What Causes Hair Loss?
Hair grows in cycles: a growth phase (anagen), a transitional phase (catagen), and a resting and shedding phase (telogen). Hair loss occurs when this cycle is disrupted — either by factors that shorten the growth phase, shift more follicles into the shedding phase simultaneously, or cause follicle miniaturization over time.
Androgenetic alopecia is the most prevalent form of hair loss in both sexes. DHT — produced when the enzyme 5-alpha reductase converts testosterone — binds to receptors in hair follicles on the scalp and progressively miniaturizes them, shortening the growth cycle until the follicle eventually stops producing visible hair.

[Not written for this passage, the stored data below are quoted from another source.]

(* with nothing left to do, nothing is touched *)
Lemma ready_idle private private' c g : ready private c g -> pending g = [] -> HasUnsubmittedWork c = false -> ready private' c g.
Proof.
  intros H Hp Hw. pose proof (rk_list _ _ _ _ _ _ _ _ _ (rd_recorder _ _ _ _ _ _ H)) as Hl.
  destruct H as [[H1 H2 H3 H4 H5 H6 H7] Hc Hq]. split; [|done|done]. split; try done.
  unfold unfinished. rewrite Hp. simpl. unfold HasUnsubmittedWork in Hw. unfold recorded.
  destruct (current_recorder_ c); simpl in Hw.
  - destruct Hl as (l & -> & _ & _ & Hh). apply Forall_forall. intros x Hx r Hr. specialize (Hh Hw).
    rewrite forallb_forall in Hh. apply list_elem_of_In in Hx. specialize (Hh x Hx). destruct x; try done. by apply elem_of_nil in Hr.
  - destruct Hl as (-> & _). done.
Qed.

(* a new buffer is one of the heaps' own *)
Lemma CreateCommittedResource_ok size priv (sm : memory) c g r g' :
  CreateCommittedResource new_resource contents size c g = (r, g') -> ready (dom priv) c g -> eventually (dml_recorder_ c) g = priv ∪ sm ->
  let b := mkResource size (contents r) in
  (priv ∪ sm) !! r = None ∧ ready (dom (<[r := b]> priv)) c g' ∧ eventually (dml_recorder_ c) g' = <[r := b]> priv ∪ sm
  ∧ completed g' = completed g.
Proof.
  intros E Hr Hv b. unfold CreateCommittedResource in E. injection E as Er <-.
  pose proof (fresh_resource (alive (dml_recorder_ c) g)) as Hf. rewrite Er in Hf. unfold alive in Hf.
  apply not_elem_of_app in Hf as [Hf1 Hf2].
  assert (∀ x, x ∈ unfinished (dml_recorder_ c) g -> r ∉ touches x) as Hx.
  { intros x Hx Ht. apply Hf2. apply list_elem_of_In, in_flat_map. exists x. by rewrite <- !list_elem_of_In. }
  rewrite <- Hv. split_and!; [| | |done].
  - rewrite eventually_read by done. apply not_elem_of_dom. intros Hd. apply Hf1. apply elem_of_dom in Hd as [v Hd].
    apply list_elem_of_fmap. exists (r, v). split; [done|]. by apply elem_of_map_to_list.
  - rewrite dom_insert_L, Er. apply (ready_with_memory _ _ _ (<[r := b]> (dev_memory g))) in Hr. apply ready_add; [exact Hr|done].
  - rewrite Er. rewrite <- insert_union_l, <- Hv. by apply eventually_write.
Qed.

Lemma map_write_ok p b off src priv (sm : memory) c g : ready (dom priv) c g -> eventually (dml_recorder_ c) g = priv ∪ sm ->
  priv !! p = Some b -> 0 <= off -> off + Z.of_nat (length src) <= Width b ->
  ∃ g', map_write p off src g = Ok g' ∧ ready (dom (<[p := write_bytes b off src]> priv)) c g'
    ∧ eventually (dml_recorder_ c) g' = <[p := write_bytes b off src]> priv ∪ sm ∧ completed g' = completed g.
Proof.
  intros Hr Hv Hp H1 H2. assert (p ∈ dom priv) as Hd by (apply elem_of_dom; eauto).
  pose proof (touched_unfinished _ _ _ _ Hr Hd) as Hx. pose proof (eventually_read _ _ _ Hx) as Hm. rewrite Hv, (lookup_union_Some_l _ _ _ _ Hp) in Hm.
  unfold map_write. rewrite <- Hm. unfold in_range.
  destruct (Z.leb_spec 0 off); [|lia]. destruct (Z.leb_spec (off + Z.of_nat (length src)) (Width b)); [|lia]. simpl andb. cbv iota.
  eexists. split_and!; [done| | |done].
  - rewrite dom_insert_lookup_L by eauto. by apply (ready_with_memory _ _ _ (<[p := write_bytes b off src]> (dev_memory g))).
  - rewrite <- insert_union_l, <- Hv. by apply (eventually_write _ _ _ (write_bytes b off src)).
Qed.

Lemma map_read_ok p b off n priv (sm : memory) c g : ready (dom priv) c g -> eventually (dml_recorder_ c) g = priv ∪ sm ->
  priv !! p = Some b -> 0 <= off -> off + n <= Width b -> map_read p off n g = Ok (read_bytes b off n).
Proof.
  intros Hr Hv Hp H1 H2. assert (p ∈ dom priv) as Hd by (apply elem_of_dom; eauto).
  pose proof (eventually_read _ _ _ (touched_unfinished _ _ _ _ Hr Hd)) as Hm. rewrite Hv, (lookup_union_Some_l _ _ _ _ Hp) in Hm.
  unfold map_read. rewrite <- Hm. unfold in_range. destruct (Z.leb_spec 0 off); [|lia]. by destruct (Z.leb_spec (off + n) (Width b)); [|lia].
Qed.
End memory.

(** ** The upload heap at work *)

(* every chunk is at least as large as those before it together *)
Fixpoint growing (s : Z) (l : list Z) : Prop :=
  match l with [] => True | c :: l => s <= c ∧ growing (s + c) l end.

Lemma growing_snoc s l c : growing s l -> s + sumZ l <= c -> growing s (l ++ [c]).
Proof. revert s. induction l as [|x l IH]; intros s; simpl; [intros _ ?; split; [lia|done]|]. intros [? H] Hc. split; [done|]. apply IH; [done|lia]. Qed.

Lemma growing_bound s l n : growing s l -> Forall (fun c => c < n) l -> s < 2 * n -> s + sumZ l < 2 * n.
Proof.
  revert s. induction l as [|x l IH]; simpl; intros s; [lia|]. intros [Hs Hg] [Hx Hl]%Forall_cons H.
  specialize (IH (s + x) Hg Hl). lia.
Qed.

Lemma sumZ_nonneg l : Forall (fun c => 0 <= c) l -> 0 <= sumZ l.
Proof. induction 1; simpl; lia. Qed.

(* the chunks' own buffers are in [priv], and what is in them is done *)
Record chunk_ok (priv : memory) (now : Z) (ch : Chunk) : Prop := {
  co_capacity : 0 < capacity_in_bytes ch;
  co_resource : Width <$> priv !! c_resource ch = Some (capacity_in_bytes ch);
  co_ring : ring (capacity_in_bytes ch) (allocations ch);
  co_one : (length (allocations ch) <= 1)%nat;
  co_done : Forall (fun a => fence_value (done_event a) <= now) (allocations ch) }.

Record upload_ok (priv : memory) (now : Z) (h : DmlPooledUploadHeap) : Prop := {
  uo_chunks : Forall (chunk_ok priv now) (chunks_ h);
  uo_growing : growing 0 (map capacity_in_bytes (chunks_ h));
  uo_total : total_capacity_ h = sumZ (map capacity_in_bytes (chunks_ h));
  uo_bound : total_capacity_ h <= 2 ^ 62 }.

Definition readback_ok (priv : memory) (rb : DmlReadbackHeap) : Prop :=
  match readback_heap_ rb with
  | None => rb_capacity_ rb = 0
  | Some r => Width <$> priv !! r = Some (rb_capacity_ rb) ∧ 1 <= rb_capacity_ rb < 2 ^ 64
  end.

(* later memories have the buffers of the earlier, with their widths *)
Definition widths (priv priv' : memory) : Prop := ∀ r w, Width <$> priv !! r = Some w -> Width <$> priv' !! r = Some w.

Lemma widths_refl priv : widths priv priv.
Proof. by intros r w. Qed.
Lemma widths_trans p1 p2 p3 : widths p1 p2 -> widths p2 p3 -> widths p1 p3.
Proof. intros H1 H2 r w H. by apply H2, H1. Qed.
Lemma widths_insert (priv : memory) r b : priv !! r = None ∨ Width <$> priv !! r = Some (Width b) -> widths priv (<[r := b]> priv).
Proof.
  intros H r' w Hw. destruct (decide (r = r')) as [<-|Hne]; [|by rewrite lookup_insert_ne].
  rewrite lookup_insert_eq. destruct H as [H|H]; rewrite H in Hw; [done|]. simpl. congruence.
Qed.

Lemma chunk_ok_later priv priv' now now' ch : widths priv priv' -> now <= now' -> chunk_ok priv now ch -> chunk_ok priv' now' ch.
Proof.
  intros Hw Hn [H1 H2 H3 H4 H5]. split; [done|by apply Hw|done|done|]. eapply Forall_impl; [exact H5|]. simpl. lia.
Qed.
Lemma upload_ok_later priv priv' now now' h : widths priv priv' -> now <= now' -> upload_ok priv now h -> upload_ok priv' now' h.
Proof.
  intros Hw Hn [H1 H2 H3 H4]. split; try done. eapply Forall_impl; [exact H1|]. intros ch. by apply chunk_ok_later.
Qed.
Lemma readback_ok_later priv priv' rb : widths priv priv' -> readback_ok priv rb -> readback_ok priv' rb.
Proof. unfold readback_ok. destruct (readback_heap_ rb); [|done]. intros Hw [H1 H2]. split; [by apply Hw|done]. Qed.

Lemma total_fold l : Forall (fun c => 0 < capacity_in_bytes c) l -> ∀ s, 0 <= s -> s + sumZ (map capacity_in_bytes l) < 2 ^ 64 ->
  fold_left (fun s c => u64 (s + capacity_in_bytes c)) l s = s + sumZ (map capacity_in_bytes l).
Proof.
  induction 1 as [|c l Hc Hl IH]; intros s Hs Hb; simpl in *; [lia|].
  assert (0 <= sumZ (map capacity_in_bytes l)).
  { apply sumZ_nonneg, Forall_map. eapply Forall_impl; [exact Hl|]. simpl. lia. }
  rewrite u64_id by lia. rewrite IH; lia.
Qed.

Lemma growing_sorted l : ∀ s, 0 <= s -> growing s (map capacity_in_bytes l) ->
  is_sorted (fun a b => capacity_in_bytes a <? capacity_in_bytes b) l = true.
Proof.
  induction l as [|a l IH]; intros s Hs H; [done|]. destruct l as [|b l]; [done|]. cbn [is_sorted]. simpl in H.
  destruct H as (Ha & Hb & H). apply andb_true_iff. split; [|apply (IH (s + capacity_in_bytes a)); [lia|by split]].
  apply negb_true_iff, Z.ltb_ge. lia.
Qed.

Genetic sensitivity to DHT, not testosterone level itself, determines susceptibility.
Thyroid dysfunction is the second most important hormonal contributor to hair loss. Both hypothyroidism and hyperthyroidism can cause significant diffuse shedding — and because thyroid issues are common and often subclinical, this cause is frequently missed in standard evaluations. Full thyroid testing (TSH, free T3, free T4, and thyroid antibodies) is essential for an accurate picture.

Image: Diffuse thinning in women is the most missed hormonal signal in medicine. The hair returns when ferritin, thyroid, and androgen balance return.
For women, the hormonal transition of menopause creates a convergence of factors that accelerate hair loss: declining estrogen (which had been protective), rising relative androgens, elevated cortisol, and often suboptimal thyroid function. This is why hair loss in women in their 40s and 50s is so common and can feel so abrupt.
At Dynamis, we assess DHT-related markers, thyroid function, sex hormones, cortisol patterns, and key nutritional indicators before building a protocol — because effective treatment starts with knowing what’s actually driving the loss.